Forte de la réussite critique et publique de son excellent Dorothy, Agnès Merlet était attendue au tournant avec son nouveau métrage, une nouvelle fois produit et réalisé en Irlande, Hideaways. Présenté en ouverture du NIFFF 2011, le film suit James Furlong, dernier né d’une famille maudite. En effet, chaque Furlong a un don surnaturel mais celui du jeune homme est une véritable malédiction. Son pouvoir est en effet celui de la destruction et il ne parvient pas à le maîtriser. A la naissance déjà, James a causé la mort de sa mère et, depuis, il ne cesse de décimer ses proches. Placé dans un orphelinat, il tue sans le vouloir la majorité de ses camarades et décide donc de partir dans les bois à tout jamais. Ainsi reclus, il découvrira l’amour une dizaine d’années plus tard mais tout cela a un prix : renouer avec une société qu’il avait délaissée pour le bien de celle-ci.

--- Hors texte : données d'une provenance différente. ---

(** [option::ok_or] and [option::expect]. *)
Definition ok_or {E A} (o : option A) (e : E) : outcome E A :=
  match o with Some a => Ok a | None => Err e end.
Definition expect {E A} (o : option A) (msg : string) : outcome E A :=
  match o with Some a => Ok a | None => Panic msg end.
Lemma ok_or_Ok {E A} (o : option A) (e : E) a : ok_or o e = Ok a <-> o = Some a.
Proof. split; [by destruct o as [x|]; intros [= ->]|by intros ->]. Qed.

Declare Scope tsc_scope.
Delimit Scope tsc_scope with tsc.
(** Rust's [?] on a pure outcome. *)
Notation "'let?' x ':=' c 'in' k" := (obind c (fun x => k))
  (at level 10, x pattern, c at level 100, k at level 200) : tsc_scope.
#[global] Open Scope tsc_scope.

(** [iter.map(f).collect::<Result<Vec<_>, _>>()]: the first error wins. *)
Fixpoint collect {E A B} (f : A -> outcome E B) (l : list A) : outcome E (list B) :=
  match l with
  | [] => Ok []
  | x :: l' => let? y := f x in let? ys := collect f l' in Ok (y :: ys)
  end.

(** ** Record update

    [r <| f := v |>] is the record [r] with field [f] replaced.  A record type
    opts in with an [Eta] instance, its eta-expansion. *)
Class Eta (R : Type) := eta : R -> R.
Class Setter {R T : Type} (proj : R -> T) := setter : (T -> T) -> R -> R.
Definition set {R T : Type} (proj : R -> T) `{!Setter proj} (f : T -> T) (r : R) : R :=
  setter f r.
Arguments set {R T} proj {_} f r : simpl nomatch.

Ltac build_setter :=
  lazymatch goal with
  | |- @Setter ?R ?T ?proj =>
      let inst := constr:(_ : Eta R) in
      let f := fresh "f" in
      let x := fresh "x" in
      refine (fun (f : T -> T) (x : R) => _);
      let body := eval hnf in (@eta R inst x) in
      let ab := eval pattern (proj x) in body in
      lazymatch ab with
      | ?g _ => let r := eval cbv beta in (g (f (proj x))) in exact r
      end
  end.
#[export] Hint Extern 1 (Setter _) => build_setter : typeclass_instances.

Notation "r <| f := v |>" := (set f (fun _ => v) r)
  (at level 1, f at next level, left associativity) : tsc_scope.

(** ** Hint databases and tactics *)
Create HintDb tsc discriminated.
Create Rewrite HintDb tsc_len.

Prometteur dans son entame, Hideaways évoque aussi bien X-Men que Le fabuleux Destin d’Amélie Poulain. Extrêmement sombre et poétique au niveau du style, le métrage fait étalage d’une intrigue fort proche des œuvres mettant en scène les jeunes mutants de la Marvel. Merlet se plaisant par ailleurs à filmer les paysages irlandais, la photographie impeccable ajoute encore un atout supplémentaire à un ensemble savamment dosé. Tantôt triste à en mourir, tantôt pleine d’espoir, la première demi-heure de l’œuvre s’avère être un exercice de style d’une force impressionnante.

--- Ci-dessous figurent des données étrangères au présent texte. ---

(* ===== verification/Effects.v ===== *)
(** * Operations that can fail

    A program over a state [D] in which calls to the outside (a system call, a
    database statement) may fail: every such call takes the next element of
    [faults], which says whether it fails, and theorems hold for every sequence of
    failures.  The second half is a program logic for such operations. *)

From S2P Require Import Prelude.

Section calls.
Context {D E : Type}.
(** A state and the outcomes of the fallible calls to come. *)
Record World := { dir : D; faults : list bool }.
Definition call (A : Type) : Type := World -> outcome E A * World.
Definition ret {A} (a : A) : call A := fun w => (Ok a, w).
Definition raise {A} (e : E) : call A := fun w => (Err e, w).
Definition andthen {A B} (m : call A) (k : A -> call B) : call B := fun w =>
  match m w with
  | (Ok a, w') => k a w'
  | (Err e, w') => (Err e, w')
  | (Panic s, w') => (Panic s, w')
  end.
(** Whether the next fallible call fails. *)
Definition next_fault : call bool := fun w =>
  match faults w with
  | b :: rest => (Ok b, {| dir := dir w; faults := rest |})
  | [] => (Ok false, w)
  end.
(** A call that fails with [e]. *)
Definition fallible (e : E) : call unit :=
  andthen next_fault (fun b => if b then raise e else ret tt).
Definition get : call D := fun w => (Ok (dir w), w).
Definition put (f : D -> D) : call unit := fun w => (Ok tt, {| dir := f (dir w); faults := faults w |}).
(** [if let Err(..) = m], the error being logged. *)
Definition attempt {A} (m : call A) : call (outcome E A) := fun w =>
  let '(r, w') := m w in (Ok r, w').
(** A pure fallible computation. *)
Definition of_outcome {A} (o : outcome E A) : call A := fun w => (o, w).
End calls.
(** [Result::map_err]. *)
Definition map_err {D E F A} (f : E -> F) (m : World (D:=D) -> outcome E A * World (D:=D)) : World (D:=D) -> outcome F A * World (D:=D) :=
  fun w => match m w with
           | (Ok a, w') => (Ok a, w')
           | (Err e, w') => (Err (f e), w')
           | (Panic s, w') => (Panic s, w')
           end.
Arguments World : clear implicits.
Arguments call : clear implicits.
Notation "'do' x <- m ; k" := (andthen m (fun x => k)) (at level 200, x pattern, right associativity) : tsc_scope.
Notation "'do!' m ; k" := (andthen m (fun _ => k)) (at level 200, right associativity) : tsc_scope.

(** ** Triples

    [triple P m Q E]: from a directory satisfying [P], and whatever system calls
    fail, [m] ends with a value and a directory satisfying [Q], or with an error
    and a directory satisfying [E]. *)
Section logic.
Context {D Fail : Type}.
Implicit Types (P E : D -> Prop).

Definition triple {A} P (m : call D Fail A) (Q : A -> D -> Prop) E : Prop :=
  forall w, P (dir w) -> match m w with (Ok a, w') => Q a (dir w') | (_, w') => E (dir w') end.

Lemma triple_use {A} P (m : call D Fail A) Q E w r w' :
  triple P m Q E -> P (dir w) -> m w = (r, w') ->
  match r with Ok a => Q a (dir w') | _ => E (dir w') end.
Proof. intros T H X. specialize (T w H). rewrite X in T. by destruct r. Qed.
Lemma triple_ret {A} P (a : A) (Q : A -> D -> Prop) E : (forall d, P d -> Q a d) -> triple P (ret a) Q E.
Proof. intros H w. apply H. Qed.
Lemma triple_raise {A} P e (Q : A -> D -> Prop) E : (forall d, P d -> E d) -> triple P (raise e) Q E.
Proof. intros H w. apply H. Qed.
Lemma triple_panic {A} P s (Q : A -> D -> Prop) E : (forall d, P d -> E d) -> triple P (fun w => (Panic s, w)) Q E.
Proof. intros H w. apply H. Qed.
Lemma triple_bind {A B} P (m : call D Fail A) (k : A -> call D Fail B) R Q E :
  triple P m R E -> (forall a, triple (R a) (k a) Q E) -> triple P (andthen m k) Q E.
Proof.
  intros Hm Hk w H. specialize (Hm w H). unfold andthen.
  destruct (m w) as [[a|e|s] w']; [by apply (Hk a)|done|done].
Qed.
Lemma triple_weaken {A} P P' (m : call D Fail A) (Q Q' : A -> D -> Prop) E E' :
  triple P m Q E -> (forall d, P' d -> P d) -> (forall a d, Q a d -> Q' a d) -> (forall d, E d -> E' d) ->
  triple P' m Q' E'.
Proof.
  intros T Hp Hq He w H. specialize (T w (Hp _ H)). destruct (m w) as [[a|e|s] w']; auto.
Qed.
(** Facts and witnesses of the assertion. *)
Lemma triple_pure {A} (X : Prop) P (m : call D Fail A) Q E :
  (X -> triple P m Q E) -> triple (fun d => X /\ P d) m Q E.
Proof. intros T w [H1 H2]. by apply T. Qed.
Lemma triple_exists {A B} (P : B -> D -> Prop) (m : call D Fail A) Q E :
  (forall b, triple (P b) m Q E) -> triple (fun d => exists b, P b d) m Q E.
Proof. intros T w [b H]. by apply (T b). Qed.
Lemma triple_conj {A} P P' (m : call D Fail A) (Q Q' : A -> D -> Prop) E E' :
  triple P m Q E -> triple P' m Q' E' ->
  triple (fun d => P d /\ P' d) m (fun a d => Q a d /\ Q' a d) (fun d => E d /\ E' d).
Proof. intros T T' w [H H']. specialize (T w H). specialize (T' w H'). by destruct (m w) as [[]]. Qed.
(** Naming the initial state. *)
Lemma triple_at {A} P (m : call D Fail A) Q E :
  (forall d, P d -> triple (fun d' => d' = d) m Q E) -> triple P m Q E.
Proof. intros T w H. by apply (T (dir w)). Qed.
(** Sequencing, when the first part fails with more than is needed. *)
Lemma triple_seq {A B} P (m : call D Fail A) (k : A -> call D Fail B) R Q E E' :
  triple P m R E' -> (forall d, E' d -> E d) -> (forall a, triple (R a) (k a) Q E) ->
  triple P (andthen m k) Q E.
Proof.
  intros Hm He Hk. eapply triple_bind; [|exact Hk]. by eapply triple_weaken.
Qed.
Lemma triple_fault P : triple P next_fault (fun _ => P) P.
Proof. intros w H. unfold next_fault. by destruct (faults w). Qed.
Lemma triple_fallible P e : triple P (fallible e) (fun _ => P) P.
Proof.
  eapply triple_bind; [apply triple_fault|]. intros []; [by apply triple_raise|by apply triple_ret].
Qed.
Lemma triple_get P : triple P get (fun a d => a = d /\ P d) P.
Proof. by intros w H. Qed.
Lemma triple_put P f (Q : unit -> D -> Prop) E : (forall d, P d -> Q tt (f d)) -> triple P (put f) Q E.
Proof. intros H w. apply H. Qed.
Lemma triple_attempt {A} P (m : call D Fail A) R E :
  triple P m R E ->
  triple P (attempt m) (fun r d => match r with Ok a => R a d | _ => E d end) E.
Proof.
  intros T w H. specialize (T w H). unfold attempt. destruct (m w) as [[a|e|s] w']; done.
Qed.
(** An operation that keeps [P] whatever happens. *)
Definition keeps {A} P (m : call D Fail A) : Prop := triple P m (fun _ => P) P.
Lemma keeps_after {A : Type} P (m : call D Fail A) w : keeps P m -> P (dir w) -> P (dir (m w).2).
Proof. intros K H. specialize (K w H). by destruct (m w) as [[]]. Qed.
Lemma keeps_bind {A B} P (m : call D Fail A) (k : A -> call D Fail B) :
  keeps P m -> (forall a, keeps P (k a)) -> keeps P (andthen m k).
Proof. apply triple_bind. Qed.
Lemma keeps_and {A} P P' (m : call D Fail A) : keeps P m -> keeps P' m -> keeps (fun d => P d /\ P' d) m.
Proof. apply triple_conj. Qed.
Lemma keeps_ret {A} P (a : A) : keeps P (ret a).
Proof. by apply triple_ret. Qed.
Lemma keeps_raise {A} P e : keeps P (raise e : call D Fail A).
Proof. by apply triple_raise. Qed.
Lemma keeps_panic {A} P s : keeps P ((fun w => (Panic s, w)) : call D Fail A).
Proof. by apply triple_panic. Qed.
Lemma keeps_get P : keeps P get.
Proof. eapply triple_weaken; [apply triple_get|..]; naive_solver. Qed.
Lemma keeps_fault P : keeps P next_fault.
Proof. apply triple_fault. Qed.
Lemma keeps_fallible P e : keeps P (fallible e).
Proof. apply triple_fallible. Qed.
Lemma triple_outcome {A} P (o : outcome Fail A) : triple P (of_outcome o) (fun a d => o = Ok a /\ P d) P.
Proof. intros w H. by destruct o. Qed.
Lemma keeps_outcome {A} P (o : outcome Fail A) : keeps P (of_outcome o).
Proof. intros w H. by destruct o. Qed.
Lemma keeps_put P f : (forall d, P d -> P (f d)) -> keeps P (put f).
Proof. intros. by apply triple_put. Qed.
Lemma keeps_attempt {A} P (m : call D Fail A) : keeps P m -> keeps P (attempt m).
Proof.
  intros T. eapply triple_weaken; [apply triple_attempt, T|done| |done]. by intros [] d.
Qed.
End logic.

Section errors.
Context {D Fail Fail' : Type}.
Implicit Types (P E : D -> Prop).
Lemma triple_map_err {A} P (f : Fail -> Fail') (m : call D Fail A) Q E :
  triple P m Q E -> triple (Fail := Fail') P (map_err f m) Q E.
Proof. intros T w H. specialize (T w H). unfold map_err. by destruct (m w) as [[]]. Qed.
Lemma keeps_map_err {A} P (f : Fail -> Fail') (m : call D Fail A) : keeps P m -> keeps (Fail := Fail') P (map_err f m).
Proof. apply triple_map_err. Qed.
End errors.

(** ** Success

    Without faults an operation returns a value; what holds then is a triple. *)
Section success.
Context {D Fail : Type}.
Implicit Types (P : D -> Prop).
Definition succeeds {A} P (m : call D Fail A) : Prop :=
  forall w, faults w = [] -> P (dir w) -> exists a w', m w = (Ok a, w') /\ faults w' = [].
Lemma succeeds_bind {A B} P (m : call D Fail A) (k : A -> call D Fail B) R E :
  succeeds P m -> triple P m R E -> (forall a, succeeds (R a) (k a)) -> succeeds P (andthen m k).
Proof.
  intros S T K w F H. destruct (S w F H) as (a & w' & E' & F'). unfold andthen. rewrite E'.
  apply K; [done|]. exact (triple_use _ _ _ _ _ _ _ T H E').
Qed.
Lemma succeeds_weaken {A} P P' (m : call D Fail A) : succeeds P m -> (forall d, P' d -> P d) -> succeeds P' m.
Proof. intros S H w F Hw. apply S; auto. Qed.
Lemma succeeds_exists {A B} (P : B -> D -> Prop) (m : call D Fail A) :
  (forall b, succeeds (P b) m) -> succeeds (fun d => exists b, P b d) m.
Proof. intros S w F [b H]. by apply (S b). Qed.
Lemma succeeds_pure {A} (X : Prop) P (m : call D Fail A) : (X -> succeeds P m) -> succeeds (fun d => X /\ P d) m.
Proof. intros S w F [H1 H2]. by apply S. Qed.
Lemma succeeds_at {A} P (m : call D Fail A) : (forall d, P d -> succeeds (fun d' => d' = d) m) -> succeeds P m.
Proof. intros S w F H. by apply (S (dir w)). Qed.
Lemma succeeds_ret {A} P (a : A) : succeeds P (ret a).
Proof. intros w F _. by exists a, w. Qed.
Lemma succeeds_get P : succeeds P get.
Proof. intros w F _. by exists (dir w), w. Qed.
Lemma succeeds_put P f : succeeds P (put f).
Proof. intros w F _. by eexists _, _. Qed.
Lemma succeeds_outcome {A} P (a : A) : succeeds P (of_outcome (Ok a)).
Proof. intros w F _. by eexists _, _. Qed.
Lemma succeeds_fallible P e : succeeds P (fallible e).
Proof. intros w F _. unfold fallible, andthen, next_fault. rewrite F. by eexists _, _. Qed.
End success.
Lemma succeeds_map_err {D Fail Fail' A} P (f : Fail -> Fail') (m : call D Fail A) :
  succeeds P m -> succeeds (Fail := Fail') P (map_err f m).
Proof. intros S w F H. destruct (S w F H) as (a & w' & E & F'). unfold map_err. rewrite E. by eexists _, _. Qed.

(** Goes through an operation that keeps an assertion; [keeps] facts and the
    effects of [put] are left. *)
Create HintDb keeps discriminated.
#[export] Hint Resolve @keeps_fault @keeps_fallible @keeps_outcome @keeps_get @keeps_ret @keeps_raise @keeps_panic : keeps.
Ltac as_keeps :=
  lazymatch goal with |- triple ?P ?m _ ?P => change (keeps P m) end.
Ltac walk :=
  repeat first
    [ progress (auto with keeps; fail)
    | apply keeps_bind; [|intros ?]
    | apply keeps_attempt
    | apply keeps_map_err
    | match goal with |- keeps _ (match ?x with _ => _ end) => destruct x eqn:? end
    | match goal with |- keeps _ (if ?x then _ else _) => destruct x eqn:? end ].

Malheureusement, Hideaways s’avère totalement vain une fois l’ellipse principale passée. Le retour du triste héros de cette fable souffre en effet du romantisme exacerbé rapidement mis en place par Merlet, tandis que le traitement de l’image et la bande originale répétitive se mettent à lasser. Censé s’appuyer sur le jeu des jeunes acteurs, le film coule en partie à cause de la décevante prestation d’Harry Treadaway alors que la niaiserie générale de l’intrigue laisse pantois. Handicapé par une arythmie totale et le manque de profondeur de son scénario, Hideaways se borne alors à mettre fin à la souffrance des spectateurs non sans quelques pénibles trémolos.

Dramatique et romantique à l’excès, Hideaways ne parvient jamais à sortir la tête de l’eau après une première demi-heure pourtant encourageante. Parfois très pompeux, le film d’Agnès Merlet ne peut guère compter sur un script naïf et inintéressant pour se clore autrement que de manière ennuyeuse.